- Records shown:
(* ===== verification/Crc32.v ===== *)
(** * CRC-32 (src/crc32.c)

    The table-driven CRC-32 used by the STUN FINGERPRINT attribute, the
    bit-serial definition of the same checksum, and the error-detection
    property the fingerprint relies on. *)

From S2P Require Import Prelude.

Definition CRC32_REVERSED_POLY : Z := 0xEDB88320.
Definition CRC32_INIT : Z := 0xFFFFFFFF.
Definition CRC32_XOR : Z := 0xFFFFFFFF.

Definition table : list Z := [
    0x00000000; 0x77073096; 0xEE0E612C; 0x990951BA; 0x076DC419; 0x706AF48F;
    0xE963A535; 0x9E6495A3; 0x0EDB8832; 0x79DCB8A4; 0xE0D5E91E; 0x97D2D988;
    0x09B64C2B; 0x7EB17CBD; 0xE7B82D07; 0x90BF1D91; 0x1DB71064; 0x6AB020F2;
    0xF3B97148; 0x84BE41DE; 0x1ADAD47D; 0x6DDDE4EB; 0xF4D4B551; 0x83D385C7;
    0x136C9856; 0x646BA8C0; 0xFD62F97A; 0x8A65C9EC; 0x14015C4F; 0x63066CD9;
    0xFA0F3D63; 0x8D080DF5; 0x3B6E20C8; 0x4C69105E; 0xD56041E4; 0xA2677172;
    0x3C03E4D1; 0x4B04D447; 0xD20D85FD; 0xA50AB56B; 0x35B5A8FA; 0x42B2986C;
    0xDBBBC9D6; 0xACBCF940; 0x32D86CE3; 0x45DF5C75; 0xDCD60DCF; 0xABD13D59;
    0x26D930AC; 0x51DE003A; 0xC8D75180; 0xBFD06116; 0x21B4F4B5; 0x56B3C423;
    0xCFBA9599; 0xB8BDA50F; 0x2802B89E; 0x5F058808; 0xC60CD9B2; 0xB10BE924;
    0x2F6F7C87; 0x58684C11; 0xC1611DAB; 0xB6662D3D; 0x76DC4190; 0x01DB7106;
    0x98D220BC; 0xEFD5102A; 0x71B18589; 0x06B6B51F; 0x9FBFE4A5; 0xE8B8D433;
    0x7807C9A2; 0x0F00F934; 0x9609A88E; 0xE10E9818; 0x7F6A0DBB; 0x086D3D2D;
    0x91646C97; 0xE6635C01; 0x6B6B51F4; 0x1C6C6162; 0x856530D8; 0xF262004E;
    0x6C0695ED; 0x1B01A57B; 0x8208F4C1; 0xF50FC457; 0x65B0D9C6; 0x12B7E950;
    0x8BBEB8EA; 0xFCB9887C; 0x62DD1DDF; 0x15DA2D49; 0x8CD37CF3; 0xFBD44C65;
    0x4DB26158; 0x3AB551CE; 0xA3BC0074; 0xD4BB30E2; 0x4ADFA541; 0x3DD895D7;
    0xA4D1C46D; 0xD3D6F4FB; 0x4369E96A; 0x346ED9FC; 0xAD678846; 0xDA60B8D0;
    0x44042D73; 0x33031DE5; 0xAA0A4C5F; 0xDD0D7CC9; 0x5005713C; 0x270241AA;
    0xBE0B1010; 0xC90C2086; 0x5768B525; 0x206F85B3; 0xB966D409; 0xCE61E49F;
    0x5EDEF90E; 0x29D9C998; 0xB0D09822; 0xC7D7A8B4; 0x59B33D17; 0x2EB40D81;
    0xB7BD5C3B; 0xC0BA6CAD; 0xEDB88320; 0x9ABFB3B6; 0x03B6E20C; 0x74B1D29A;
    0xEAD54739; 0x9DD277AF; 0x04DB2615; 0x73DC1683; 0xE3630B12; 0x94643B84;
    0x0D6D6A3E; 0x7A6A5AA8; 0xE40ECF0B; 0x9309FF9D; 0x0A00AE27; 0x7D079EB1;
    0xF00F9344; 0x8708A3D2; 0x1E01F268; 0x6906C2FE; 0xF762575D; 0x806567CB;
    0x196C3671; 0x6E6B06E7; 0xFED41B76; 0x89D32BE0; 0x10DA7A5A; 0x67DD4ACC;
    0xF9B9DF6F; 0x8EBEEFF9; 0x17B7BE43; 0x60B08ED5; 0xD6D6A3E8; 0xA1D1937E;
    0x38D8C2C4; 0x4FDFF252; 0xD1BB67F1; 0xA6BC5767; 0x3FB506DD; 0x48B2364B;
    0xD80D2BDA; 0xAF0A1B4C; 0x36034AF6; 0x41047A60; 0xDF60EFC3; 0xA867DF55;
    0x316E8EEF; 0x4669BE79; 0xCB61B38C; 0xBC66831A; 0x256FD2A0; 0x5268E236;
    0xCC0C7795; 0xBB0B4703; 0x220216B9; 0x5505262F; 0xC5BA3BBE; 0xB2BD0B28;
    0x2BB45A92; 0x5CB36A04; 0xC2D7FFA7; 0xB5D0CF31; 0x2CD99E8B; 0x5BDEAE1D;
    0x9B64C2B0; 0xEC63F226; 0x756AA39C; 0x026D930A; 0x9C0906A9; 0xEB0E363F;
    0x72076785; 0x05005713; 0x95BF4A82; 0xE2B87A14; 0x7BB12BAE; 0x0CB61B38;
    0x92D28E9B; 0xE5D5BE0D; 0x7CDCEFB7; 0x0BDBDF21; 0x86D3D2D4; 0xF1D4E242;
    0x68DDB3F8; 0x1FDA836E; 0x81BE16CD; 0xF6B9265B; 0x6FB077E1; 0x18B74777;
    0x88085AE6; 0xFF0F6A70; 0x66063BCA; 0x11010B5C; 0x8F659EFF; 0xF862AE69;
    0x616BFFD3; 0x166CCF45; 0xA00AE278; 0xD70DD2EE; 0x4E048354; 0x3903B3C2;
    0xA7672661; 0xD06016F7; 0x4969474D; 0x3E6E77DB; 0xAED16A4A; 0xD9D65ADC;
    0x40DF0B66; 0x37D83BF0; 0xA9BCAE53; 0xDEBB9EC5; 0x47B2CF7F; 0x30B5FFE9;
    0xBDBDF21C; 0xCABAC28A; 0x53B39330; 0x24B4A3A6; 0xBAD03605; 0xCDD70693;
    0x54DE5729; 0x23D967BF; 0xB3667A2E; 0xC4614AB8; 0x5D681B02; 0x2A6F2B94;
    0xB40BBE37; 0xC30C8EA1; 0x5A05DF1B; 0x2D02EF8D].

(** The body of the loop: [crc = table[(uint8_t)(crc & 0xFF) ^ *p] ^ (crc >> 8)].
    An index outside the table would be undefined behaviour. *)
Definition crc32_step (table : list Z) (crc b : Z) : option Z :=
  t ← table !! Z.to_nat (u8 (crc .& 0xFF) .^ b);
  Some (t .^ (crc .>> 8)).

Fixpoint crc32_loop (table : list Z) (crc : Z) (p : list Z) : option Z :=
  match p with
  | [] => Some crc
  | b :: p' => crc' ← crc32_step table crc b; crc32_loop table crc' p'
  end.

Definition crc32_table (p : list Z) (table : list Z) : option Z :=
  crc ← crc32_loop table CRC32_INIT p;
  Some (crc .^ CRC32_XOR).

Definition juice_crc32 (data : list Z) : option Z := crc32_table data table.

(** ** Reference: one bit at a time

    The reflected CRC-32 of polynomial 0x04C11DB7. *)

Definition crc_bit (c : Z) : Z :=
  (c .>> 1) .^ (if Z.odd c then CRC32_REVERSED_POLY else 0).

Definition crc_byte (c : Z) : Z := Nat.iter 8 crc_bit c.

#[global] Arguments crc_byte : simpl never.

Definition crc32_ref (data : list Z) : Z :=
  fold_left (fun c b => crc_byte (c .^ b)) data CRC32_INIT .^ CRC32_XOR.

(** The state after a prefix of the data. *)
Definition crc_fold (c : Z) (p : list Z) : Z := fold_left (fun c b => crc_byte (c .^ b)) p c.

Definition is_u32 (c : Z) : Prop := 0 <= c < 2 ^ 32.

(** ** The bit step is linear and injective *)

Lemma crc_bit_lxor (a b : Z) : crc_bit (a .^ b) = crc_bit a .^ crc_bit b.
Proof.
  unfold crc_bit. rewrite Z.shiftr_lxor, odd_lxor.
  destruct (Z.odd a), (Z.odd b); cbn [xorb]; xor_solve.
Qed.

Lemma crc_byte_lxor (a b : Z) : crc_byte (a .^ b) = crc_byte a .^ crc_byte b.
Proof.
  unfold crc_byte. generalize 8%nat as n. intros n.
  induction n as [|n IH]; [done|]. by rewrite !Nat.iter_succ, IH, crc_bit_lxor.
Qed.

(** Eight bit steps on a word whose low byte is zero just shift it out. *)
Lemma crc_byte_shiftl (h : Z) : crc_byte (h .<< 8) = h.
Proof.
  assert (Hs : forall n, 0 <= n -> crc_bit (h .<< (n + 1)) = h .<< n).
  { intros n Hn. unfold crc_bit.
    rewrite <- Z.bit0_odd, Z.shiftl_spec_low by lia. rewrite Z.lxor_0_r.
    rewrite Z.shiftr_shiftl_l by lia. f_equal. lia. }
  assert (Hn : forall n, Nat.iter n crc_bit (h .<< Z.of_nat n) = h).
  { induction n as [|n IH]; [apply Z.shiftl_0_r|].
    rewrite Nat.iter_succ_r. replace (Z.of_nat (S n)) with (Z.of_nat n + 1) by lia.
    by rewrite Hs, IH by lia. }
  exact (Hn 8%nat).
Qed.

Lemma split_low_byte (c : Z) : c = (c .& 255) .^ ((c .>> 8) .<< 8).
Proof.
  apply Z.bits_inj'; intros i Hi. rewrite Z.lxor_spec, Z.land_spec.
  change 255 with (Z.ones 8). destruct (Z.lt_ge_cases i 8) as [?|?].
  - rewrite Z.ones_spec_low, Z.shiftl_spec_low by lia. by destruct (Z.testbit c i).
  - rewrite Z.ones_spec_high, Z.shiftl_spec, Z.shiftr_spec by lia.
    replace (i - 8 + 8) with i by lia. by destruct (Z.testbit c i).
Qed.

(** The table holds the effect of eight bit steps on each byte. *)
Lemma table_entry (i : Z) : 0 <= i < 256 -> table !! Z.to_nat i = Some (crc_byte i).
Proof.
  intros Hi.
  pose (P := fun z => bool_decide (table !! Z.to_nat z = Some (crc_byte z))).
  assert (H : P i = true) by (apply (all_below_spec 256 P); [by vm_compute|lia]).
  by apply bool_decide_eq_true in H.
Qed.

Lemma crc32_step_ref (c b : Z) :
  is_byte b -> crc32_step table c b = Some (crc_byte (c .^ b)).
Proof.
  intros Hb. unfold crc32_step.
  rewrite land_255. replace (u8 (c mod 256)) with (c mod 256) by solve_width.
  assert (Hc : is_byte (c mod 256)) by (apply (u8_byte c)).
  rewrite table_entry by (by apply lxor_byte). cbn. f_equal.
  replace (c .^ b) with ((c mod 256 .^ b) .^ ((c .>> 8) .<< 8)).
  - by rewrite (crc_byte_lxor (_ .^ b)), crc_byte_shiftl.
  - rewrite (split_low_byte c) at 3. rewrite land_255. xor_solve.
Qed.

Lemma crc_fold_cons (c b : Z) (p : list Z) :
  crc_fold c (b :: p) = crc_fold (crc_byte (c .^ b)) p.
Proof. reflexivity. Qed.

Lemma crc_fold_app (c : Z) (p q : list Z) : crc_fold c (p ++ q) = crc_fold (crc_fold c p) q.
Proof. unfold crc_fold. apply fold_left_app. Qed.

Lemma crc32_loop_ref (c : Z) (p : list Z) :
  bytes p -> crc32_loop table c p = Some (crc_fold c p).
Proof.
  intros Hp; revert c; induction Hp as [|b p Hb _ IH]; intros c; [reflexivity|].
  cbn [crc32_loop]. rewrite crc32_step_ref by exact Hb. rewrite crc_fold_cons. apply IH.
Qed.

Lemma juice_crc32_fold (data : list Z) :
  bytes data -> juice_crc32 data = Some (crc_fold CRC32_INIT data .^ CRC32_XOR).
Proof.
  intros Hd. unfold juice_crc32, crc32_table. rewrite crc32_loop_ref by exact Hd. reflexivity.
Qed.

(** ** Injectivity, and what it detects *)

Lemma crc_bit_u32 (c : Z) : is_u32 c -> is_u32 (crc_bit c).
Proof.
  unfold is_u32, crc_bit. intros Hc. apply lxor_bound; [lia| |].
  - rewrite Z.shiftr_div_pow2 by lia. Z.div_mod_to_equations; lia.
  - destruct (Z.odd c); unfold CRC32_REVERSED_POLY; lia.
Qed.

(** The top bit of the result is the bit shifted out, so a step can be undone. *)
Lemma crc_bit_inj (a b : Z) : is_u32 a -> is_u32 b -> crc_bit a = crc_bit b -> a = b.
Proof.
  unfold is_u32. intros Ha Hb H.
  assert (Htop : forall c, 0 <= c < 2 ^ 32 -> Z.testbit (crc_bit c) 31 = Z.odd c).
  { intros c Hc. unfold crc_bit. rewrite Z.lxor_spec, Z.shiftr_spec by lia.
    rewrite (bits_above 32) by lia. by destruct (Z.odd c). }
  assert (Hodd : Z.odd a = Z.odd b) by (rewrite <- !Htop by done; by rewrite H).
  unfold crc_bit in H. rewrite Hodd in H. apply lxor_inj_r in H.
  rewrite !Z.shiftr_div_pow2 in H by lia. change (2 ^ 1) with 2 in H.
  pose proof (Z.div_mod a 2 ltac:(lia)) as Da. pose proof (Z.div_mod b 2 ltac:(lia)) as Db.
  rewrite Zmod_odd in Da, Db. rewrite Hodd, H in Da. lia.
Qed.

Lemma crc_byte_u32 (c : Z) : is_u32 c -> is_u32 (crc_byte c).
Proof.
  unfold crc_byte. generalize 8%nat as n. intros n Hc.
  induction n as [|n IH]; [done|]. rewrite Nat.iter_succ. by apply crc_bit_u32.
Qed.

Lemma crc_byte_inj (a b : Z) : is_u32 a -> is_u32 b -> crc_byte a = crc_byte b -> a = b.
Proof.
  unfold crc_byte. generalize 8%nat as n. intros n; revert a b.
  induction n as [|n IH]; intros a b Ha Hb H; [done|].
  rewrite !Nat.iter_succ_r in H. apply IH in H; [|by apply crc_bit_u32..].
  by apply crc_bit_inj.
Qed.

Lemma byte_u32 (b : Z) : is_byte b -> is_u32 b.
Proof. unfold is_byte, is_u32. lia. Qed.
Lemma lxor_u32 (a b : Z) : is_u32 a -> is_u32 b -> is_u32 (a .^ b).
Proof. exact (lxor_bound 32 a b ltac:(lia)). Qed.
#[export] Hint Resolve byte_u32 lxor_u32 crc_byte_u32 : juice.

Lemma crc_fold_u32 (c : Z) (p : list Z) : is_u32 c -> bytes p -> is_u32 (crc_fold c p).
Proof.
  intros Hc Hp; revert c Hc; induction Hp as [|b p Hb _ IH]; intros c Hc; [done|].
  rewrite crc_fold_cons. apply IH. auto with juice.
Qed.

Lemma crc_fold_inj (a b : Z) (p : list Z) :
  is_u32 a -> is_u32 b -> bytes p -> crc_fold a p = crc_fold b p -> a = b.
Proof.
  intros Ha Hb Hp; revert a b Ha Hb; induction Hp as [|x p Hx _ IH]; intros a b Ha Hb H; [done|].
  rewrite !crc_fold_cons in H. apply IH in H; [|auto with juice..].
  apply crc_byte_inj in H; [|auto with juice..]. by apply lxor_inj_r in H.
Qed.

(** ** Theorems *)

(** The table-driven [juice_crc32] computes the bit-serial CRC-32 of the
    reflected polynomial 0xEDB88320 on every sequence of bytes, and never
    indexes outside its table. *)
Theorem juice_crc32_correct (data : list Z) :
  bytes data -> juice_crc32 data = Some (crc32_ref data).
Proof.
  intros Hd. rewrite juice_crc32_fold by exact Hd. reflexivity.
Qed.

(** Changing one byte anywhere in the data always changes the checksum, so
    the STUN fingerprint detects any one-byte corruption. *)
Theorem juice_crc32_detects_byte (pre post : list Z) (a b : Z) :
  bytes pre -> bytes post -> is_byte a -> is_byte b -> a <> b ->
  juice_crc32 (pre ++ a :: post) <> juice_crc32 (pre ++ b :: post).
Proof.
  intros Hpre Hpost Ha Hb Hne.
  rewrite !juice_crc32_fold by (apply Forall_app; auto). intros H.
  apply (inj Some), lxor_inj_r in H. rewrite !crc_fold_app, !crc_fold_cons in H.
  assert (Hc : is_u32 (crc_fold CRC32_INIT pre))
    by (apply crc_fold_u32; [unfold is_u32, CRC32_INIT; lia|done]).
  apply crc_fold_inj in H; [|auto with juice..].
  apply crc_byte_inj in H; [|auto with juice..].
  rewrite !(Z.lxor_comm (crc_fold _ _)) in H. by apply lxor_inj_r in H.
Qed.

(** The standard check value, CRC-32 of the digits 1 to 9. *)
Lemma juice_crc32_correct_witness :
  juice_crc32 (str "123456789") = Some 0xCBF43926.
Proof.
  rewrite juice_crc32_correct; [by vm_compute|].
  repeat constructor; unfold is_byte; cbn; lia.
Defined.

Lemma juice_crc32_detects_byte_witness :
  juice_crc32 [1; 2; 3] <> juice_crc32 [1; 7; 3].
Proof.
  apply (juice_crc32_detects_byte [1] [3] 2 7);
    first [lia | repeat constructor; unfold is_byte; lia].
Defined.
==
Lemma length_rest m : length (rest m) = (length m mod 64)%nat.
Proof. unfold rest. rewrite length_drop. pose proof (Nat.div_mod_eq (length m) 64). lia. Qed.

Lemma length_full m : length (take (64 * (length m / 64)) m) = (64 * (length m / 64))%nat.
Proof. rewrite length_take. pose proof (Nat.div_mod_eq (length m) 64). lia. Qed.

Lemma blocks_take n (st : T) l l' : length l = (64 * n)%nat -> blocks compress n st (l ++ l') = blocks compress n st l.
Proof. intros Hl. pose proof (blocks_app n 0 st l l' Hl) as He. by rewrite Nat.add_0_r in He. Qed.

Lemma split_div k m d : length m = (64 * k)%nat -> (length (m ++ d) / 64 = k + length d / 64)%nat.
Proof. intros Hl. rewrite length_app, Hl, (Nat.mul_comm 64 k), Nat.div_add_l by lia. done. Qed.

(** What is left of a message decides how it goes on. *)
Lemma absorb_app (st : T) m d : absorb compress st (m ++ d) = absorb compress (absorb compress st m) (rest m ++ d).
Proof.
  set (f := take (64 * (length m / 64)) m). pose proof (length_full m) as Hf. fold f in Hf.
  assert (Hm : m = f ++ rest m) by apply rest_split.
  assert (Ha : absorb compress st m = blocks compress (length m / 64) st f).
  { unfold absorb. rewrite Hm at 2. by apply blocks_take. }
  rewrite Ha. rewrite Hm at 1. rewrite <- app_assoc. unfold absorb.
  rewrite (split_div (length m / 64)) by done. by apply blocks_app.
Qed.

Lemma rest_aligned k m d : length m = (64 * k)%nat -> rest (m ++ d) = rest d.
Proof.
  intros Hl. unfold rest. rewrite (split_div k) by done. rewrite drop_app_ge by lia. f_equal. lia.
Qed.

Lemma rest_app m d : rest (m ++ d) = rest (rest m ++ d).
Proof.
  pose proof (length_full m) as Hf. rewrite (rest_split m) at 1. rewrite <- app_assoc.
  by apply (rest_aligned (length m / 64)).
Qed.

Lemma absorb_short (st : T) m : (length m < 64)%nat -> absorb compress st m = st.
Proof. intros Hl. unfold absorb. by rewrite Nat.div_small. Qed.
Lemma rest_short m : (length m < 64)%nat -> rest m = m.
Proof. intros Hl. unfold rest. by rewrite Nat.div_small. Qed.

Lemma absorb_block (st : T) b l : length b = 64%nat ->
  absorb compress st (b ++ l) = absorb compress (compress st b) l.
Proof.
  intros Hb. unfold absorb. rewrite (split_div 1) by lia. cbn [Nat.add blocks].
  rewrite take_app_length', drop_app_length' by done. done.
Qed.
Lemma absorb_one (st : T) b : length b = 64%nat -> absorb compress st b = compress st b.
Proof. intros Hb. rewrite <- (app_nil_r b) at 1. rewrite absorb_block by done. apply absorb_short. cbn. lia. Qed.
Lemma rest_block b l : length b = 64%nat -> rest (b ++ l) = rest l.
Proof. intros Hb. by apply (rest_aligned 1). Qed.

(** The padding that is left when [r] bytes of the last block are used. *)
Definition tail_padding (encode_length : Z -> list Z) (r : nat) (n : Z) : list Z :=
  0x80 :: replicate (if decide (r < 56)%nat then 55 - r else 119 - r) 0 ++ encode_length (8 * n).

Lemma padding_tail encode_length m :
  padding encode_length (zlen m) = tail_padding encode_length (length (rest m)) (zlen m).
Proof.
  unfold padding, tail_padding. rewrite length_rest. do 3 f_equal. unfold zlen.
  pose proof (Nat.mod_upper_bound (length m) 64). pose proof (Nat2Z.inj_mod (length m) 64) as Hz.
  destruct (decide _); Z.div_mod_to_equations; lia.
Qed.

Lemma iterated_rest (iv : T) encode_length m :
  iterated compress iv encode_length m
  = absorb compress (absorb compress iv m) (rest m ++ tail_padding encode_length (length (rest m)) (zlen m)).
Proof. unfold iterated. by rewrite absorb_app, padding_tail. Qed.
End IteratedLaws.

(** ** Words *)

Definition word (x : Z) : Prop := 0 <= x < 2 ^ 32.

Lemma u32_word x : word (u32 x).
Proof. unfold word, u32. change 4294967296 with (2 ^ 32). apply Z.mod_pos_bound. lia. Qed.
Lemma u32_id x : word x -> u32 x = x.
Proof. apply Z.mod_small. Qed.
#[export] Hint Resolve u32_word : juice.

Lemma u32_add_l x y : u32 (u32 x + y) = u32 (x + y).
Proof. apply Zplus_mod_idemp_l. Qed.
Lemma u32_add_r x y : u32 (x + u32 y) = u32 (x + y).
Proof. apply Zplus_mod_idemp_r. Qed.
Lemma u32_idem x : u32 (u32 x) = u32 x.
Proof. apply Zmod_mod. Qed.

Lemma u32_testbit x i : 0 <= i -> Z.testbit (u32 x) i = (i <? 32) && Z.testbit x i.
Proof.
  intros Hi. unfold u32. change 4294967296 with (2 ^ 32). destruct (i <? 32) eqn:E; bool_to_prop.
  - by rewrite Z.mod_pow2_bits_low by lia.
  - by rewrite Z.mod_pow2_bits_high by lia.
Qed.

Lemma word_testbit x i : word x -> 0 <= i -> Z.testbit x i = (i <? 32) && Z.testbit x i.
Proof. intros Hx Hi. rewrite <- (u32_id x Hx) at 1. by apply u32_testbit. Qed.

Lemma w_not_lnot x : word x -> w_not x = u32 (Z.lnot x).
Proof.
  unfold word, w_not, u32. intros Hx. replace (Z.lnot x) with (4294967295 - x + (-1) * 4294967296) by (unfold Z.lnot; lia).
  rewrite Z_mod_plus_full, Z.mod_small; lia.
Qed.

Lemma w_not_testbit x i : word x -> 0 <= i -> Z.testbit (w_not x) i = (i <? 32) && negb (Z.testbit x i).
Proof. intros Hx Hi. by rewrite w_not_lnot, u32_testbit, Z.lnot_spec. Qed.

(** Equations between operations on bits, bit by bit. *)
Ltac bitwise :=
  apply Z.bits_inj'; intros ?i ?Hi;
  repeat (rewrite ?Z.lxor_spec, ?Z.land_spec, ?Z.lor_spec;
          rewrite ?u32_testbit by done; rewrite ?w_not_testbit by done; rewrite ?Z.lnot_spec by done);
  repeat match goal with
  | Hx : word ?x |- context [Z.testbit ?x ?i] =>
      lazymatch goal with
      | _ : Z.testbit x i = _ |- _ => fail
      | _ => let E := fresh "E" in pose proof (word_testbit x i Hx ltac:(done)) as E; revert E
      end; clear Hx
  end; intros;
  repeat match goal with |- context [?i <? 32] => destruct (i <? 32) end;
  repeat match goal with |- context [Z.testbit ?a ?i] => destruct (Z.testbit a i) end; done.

- Problem description: How many lines in the records above contain the word "never"? Give only the number.

- Your response: 2